_TASK DIRECTIONS_
Find how many lines in this data contain the string "Import". Respond with only that number.

|---|

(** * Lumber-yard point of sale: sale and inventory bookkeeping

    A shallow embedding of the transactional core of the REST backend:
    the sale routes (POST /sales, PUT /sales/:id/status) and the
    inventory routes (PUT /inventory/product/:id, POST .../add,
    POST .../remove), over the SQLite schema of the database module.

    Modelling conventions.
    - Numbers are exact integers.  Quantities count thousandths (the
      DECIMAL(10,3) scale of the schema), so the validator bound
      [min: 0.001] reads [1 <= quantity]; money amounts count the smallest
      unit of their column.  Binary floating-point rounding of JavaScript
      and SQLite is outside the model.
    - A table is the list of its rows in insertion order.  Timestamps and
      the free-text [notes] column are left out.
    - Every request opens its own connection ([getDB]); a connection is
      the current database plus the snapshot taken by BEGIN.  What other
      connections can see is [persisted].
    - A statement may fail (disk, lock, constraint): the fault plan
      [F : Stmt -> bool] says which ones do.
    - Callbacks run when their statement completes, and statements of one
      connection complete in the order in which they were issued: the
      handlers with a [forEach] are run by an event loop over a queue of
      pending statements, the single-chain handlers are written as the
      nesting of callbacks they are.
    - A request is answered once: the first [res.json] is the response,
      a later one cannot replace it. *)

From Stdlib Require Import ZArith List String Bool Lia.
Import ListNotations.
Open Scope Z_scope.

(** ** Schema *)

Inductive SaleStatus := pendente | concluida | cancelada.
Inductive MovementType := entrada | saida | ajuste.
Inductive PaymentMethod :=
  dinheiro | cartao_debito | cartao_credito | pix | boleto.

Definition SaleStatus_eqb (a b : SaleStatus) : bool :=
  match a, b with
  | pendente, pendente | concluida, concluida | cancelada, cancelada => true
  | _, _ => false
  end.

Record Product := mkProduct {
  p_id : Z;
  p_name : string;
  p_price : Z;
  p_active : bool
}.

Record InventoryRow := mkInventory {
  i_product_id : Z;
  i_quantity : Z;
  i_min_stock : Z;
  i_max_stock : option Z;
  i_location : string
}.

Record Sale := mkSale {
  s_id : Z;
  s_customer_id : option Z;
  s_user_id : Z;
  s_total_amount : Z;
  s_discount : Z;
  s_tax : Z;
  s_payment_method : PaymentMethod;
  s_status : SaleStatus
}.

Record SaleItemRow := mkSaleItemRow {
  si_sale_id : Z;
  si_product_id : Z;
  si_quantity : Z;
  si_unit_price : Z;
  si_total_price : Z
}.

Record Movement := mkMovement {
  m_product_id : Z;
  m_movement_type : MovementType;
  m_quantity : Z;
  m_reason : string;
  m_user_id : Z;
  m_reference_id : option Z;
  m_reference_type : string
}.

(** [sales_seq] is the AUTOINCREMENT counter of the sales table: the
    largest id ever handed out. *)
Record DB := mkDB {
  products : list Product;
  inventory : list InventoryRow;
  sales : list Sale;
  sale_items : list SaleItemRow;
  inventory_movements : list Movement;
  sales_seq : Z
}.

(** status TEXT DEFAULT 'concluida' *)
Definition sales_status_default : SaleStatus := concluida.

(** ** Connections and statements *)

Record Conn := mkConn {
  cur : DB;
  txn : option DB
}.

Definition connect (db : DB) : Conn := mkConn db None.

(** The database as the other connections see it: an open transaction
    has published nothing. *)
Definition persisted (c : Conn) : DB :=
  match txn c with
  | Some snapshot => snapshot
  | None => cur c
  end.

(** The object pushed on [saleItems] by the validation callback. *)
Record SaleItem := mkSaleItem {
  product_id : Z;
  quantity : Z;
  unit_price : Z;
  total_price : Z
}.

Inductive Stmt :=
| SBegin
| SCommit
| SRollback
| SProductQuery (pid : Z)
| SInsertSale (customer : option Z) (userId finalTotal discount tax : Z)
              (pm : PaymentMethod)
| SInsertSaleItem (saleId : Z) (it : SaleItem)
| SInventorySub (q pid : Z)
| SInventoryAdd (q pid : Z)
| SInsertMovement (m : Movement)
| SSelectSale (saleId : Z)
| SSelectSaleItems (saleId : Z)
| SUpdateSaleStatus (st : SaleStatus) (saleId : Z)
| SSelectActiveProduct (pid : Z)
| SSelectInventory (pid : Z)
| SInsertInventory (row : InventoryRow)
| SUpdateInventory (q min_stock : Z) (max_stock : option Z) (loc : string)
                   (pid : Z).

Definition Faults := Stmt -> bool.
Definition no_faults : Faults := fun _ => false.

|---|

_SOLUTION TO THIS PROBLEM_
2